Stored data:

'''

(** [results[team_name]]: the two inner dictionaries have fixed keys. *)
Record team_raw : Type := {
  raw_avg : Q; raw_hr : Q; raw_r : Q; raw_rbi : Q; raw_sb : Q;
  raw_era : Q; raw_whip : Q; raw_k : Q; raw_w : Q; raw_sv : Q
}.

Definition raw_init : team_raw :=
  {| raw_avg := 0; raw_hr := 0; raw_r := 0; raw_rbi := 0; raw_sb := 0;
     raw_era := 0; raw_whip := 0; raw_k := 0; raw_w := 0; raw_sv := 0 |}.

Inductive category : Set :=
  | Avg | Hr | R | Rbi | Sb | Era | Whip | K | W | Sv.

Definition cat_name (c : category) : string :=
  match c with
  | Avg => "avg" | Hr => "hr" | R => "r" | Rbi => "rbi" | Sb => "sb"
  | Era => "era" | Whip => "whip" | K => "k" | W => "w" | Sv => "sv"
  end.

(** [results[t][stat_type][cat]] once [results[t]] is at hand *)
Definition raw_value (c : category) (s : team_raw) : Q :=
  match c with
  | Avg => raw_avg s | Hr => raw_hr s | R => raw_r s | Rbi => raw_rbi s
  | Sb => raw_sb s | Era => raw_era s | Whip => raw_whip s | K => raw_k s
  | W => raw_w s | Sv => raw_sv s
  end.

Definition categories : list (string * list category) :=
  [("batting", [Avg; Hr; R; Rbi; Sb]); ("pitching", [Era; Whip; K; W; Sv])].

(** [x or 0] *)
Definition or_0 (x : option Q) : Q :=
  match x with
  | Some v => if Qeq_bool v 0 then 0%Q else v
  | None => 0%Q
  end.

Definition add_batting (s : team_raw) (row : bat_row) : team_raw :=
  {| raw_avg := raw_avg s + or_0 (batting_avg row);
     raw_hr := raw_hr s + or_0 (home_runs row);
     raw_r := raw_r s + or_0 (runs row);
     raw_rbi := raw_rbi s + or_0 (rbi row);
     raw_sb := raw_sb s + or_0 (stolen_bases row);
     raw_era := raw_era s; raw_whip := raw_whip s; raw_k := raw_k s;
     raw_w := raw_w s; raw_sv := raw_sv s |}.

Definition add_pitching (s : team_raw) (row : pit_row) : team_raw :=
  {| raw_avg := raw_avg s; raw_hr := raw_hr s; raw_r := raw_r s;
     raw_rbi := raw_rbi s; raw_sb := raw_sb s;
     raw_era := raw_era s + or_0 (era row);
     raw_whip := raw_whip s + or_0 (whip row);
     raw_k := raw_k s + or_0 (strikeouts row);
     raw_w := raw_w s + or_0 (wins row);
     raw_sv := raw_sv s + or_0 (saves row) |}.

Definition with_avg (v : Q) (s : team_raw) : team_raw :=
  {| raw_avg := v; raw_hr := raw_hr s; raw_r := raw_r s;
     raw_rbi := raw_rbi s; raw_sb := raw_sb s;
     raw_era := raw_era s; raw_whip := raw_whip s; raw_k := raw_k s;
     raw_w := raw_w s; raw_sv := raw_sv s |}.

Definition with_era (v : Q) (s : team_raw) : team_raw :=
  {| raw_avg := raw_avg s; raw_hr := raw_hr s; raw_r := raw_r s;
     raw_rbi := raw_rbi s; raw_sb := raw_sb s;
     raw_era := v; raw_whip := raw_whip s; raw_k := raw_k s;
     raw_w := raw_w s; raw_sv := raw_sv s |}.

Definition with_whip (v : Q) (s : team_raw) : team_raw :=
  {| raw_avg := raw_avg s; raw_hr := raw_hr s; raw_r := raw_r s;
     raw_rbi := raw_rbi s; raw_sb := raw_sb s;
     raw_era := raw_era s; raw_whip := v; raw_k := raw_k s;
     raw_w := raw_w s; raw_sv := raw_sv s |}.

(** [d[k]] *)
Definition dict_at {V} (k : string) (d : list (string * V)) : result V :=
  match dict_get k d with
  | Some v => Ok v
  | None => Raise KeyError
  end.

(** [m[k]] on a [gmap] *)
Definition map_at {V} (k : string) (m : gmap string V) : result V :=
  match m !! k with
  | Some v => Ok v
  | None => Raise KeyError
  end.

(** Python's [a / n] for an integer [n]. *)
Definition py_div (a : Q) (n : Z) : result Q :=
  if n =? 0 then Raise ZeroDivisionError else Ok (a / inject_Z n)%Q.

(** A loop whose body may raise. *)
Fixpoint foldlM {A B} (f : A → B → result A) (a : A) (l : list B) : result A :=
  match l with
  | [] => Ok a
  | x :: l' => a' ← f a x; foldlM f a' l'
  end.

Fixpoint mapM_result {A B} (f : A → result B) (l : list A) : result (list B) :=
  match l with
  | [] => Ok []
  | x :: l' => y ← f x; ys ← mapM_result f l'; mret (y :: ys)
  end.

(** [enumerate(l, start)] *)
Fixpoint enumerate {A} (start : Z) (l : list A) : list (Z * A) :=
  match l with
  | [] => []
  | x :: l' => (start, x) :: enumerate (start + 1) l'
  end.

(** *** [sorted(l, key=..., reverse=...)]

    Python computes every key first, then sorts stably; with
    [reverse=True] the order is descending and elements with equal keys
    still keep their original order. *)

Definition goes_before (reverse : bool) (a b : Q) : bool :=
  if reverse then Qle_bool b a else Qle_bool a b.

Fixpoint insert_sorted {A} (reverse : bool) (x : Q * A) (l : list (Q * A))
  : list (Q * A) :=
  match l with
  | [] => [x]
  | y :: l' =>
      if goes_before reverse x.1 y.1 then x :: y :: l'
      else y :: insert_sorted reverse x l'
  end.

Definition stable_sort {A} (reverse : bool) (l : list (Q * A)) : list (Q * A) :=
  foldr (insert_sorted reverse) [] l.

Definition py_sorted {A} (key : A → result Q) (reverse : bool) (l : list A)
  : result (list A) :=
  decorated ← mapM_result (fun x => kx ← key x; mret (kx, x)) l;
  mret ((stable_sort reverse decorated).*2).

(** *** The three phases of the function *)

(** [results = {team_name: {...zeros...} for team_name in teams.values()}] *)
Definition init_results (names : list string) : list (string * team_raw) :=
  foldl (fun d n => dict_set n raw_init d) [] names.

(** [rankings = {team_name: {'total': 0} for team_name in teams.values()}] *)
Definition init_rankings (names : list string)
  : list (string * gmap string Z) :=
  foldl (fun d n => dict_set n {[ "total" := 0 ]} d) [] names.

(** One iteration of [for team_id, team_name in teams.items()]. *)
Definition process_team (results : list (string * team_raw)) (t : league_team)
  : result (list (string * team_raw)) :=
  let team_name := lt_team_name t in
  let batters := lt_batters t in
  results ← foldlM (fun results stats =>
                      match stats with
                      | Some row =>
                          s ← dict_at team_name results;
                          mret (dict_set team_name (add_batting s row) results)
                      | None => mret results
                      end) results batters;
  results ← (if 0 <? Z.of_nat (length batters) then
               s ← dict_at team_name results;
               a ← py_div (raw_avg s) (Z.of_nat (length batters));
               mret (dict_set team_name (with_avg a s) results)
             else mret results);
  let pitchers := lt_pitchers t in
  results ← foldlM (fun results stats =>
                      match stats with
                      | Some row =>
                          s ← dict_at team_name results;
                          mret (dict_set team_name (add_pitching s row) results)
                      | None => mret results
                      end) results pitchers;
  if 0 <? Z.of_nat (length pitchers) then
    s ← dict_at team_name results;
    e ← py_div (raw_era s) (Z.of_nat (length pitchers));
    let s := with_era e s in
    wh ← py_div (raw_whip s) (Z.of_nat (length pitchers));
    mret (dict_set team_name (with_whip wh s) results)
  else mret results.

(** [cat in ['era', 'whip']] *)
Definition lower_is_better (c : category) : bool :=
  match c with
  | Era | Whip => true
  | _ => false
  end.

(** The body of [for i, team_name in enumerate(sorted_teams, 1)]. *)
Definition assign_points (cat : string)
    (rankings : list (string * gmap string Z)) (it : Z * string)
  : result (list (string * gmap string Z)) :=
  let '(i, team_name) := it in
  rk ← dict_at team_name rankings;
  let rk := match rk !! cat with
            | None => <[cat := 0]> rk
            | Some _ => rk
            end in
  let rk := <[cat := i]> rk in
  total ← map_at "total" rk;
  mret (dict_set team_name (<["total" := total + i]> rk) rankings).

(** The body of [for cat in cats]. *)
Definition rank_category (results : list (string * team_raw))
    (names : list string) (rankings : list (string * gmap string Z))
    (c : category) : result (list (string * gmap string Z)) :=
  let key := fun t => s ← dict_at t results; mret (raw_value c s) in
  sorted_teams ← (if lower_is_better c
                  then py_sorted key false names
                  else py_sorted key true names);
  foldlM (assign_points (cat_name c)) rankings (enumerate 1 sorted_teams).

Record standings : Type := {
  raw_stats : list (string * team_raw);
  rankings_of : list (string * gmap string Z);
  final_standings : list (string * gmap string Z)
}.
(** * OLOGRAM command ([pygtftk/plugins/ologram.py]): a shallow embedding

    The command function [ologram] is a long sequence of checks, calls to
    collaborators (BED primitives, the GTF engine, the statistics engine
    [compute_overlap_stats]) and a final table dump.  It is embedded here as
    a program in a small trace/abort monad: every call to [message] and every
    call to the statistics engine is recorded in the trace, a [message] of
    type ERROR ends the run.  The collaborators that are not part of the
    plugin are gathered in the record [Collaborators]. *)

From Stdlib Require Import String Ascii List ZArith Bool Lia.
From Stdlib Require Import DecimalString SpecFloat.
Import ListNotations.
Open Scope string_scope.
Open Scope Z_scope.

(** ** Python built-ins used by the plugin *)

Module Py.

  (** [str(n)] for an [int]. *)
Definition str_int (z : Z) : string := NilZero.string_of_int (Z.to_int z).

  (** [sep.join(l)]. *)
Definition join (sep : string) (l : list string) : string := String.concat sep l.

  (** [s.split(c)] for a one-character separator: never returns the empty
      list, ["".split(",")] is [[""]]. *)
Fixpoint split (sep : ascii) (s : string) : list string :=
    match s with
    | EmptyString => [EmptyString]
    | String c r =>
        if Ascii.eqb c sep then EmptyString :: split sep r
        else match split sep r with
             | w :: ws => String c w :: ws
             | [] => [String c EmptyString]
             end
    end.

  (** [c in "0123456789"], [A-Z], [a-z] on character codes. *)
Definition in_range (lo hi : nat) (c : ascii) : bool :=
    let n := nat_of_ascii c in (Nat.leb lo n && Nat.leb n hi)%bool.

'''

- ASSIGNMENT
Please give back, exactly as it stands above, the stretch from the line with "match x with" through the line with "raw_hr := raw_hr s +", and no line outside it.

- COMPLETED TASK
  match x with
  | Some v => if Qeq_bool v 0 then 0%Q else v
  | None => 0%Q
  end.

Definition add_batting (s : team_raw) (row : bat_row) : team_raw :=
  {| raw_avg := raw_avg s + or_0 (batting_avg row);
     raw_hr := raw_hr s + or_0 (home_runs row);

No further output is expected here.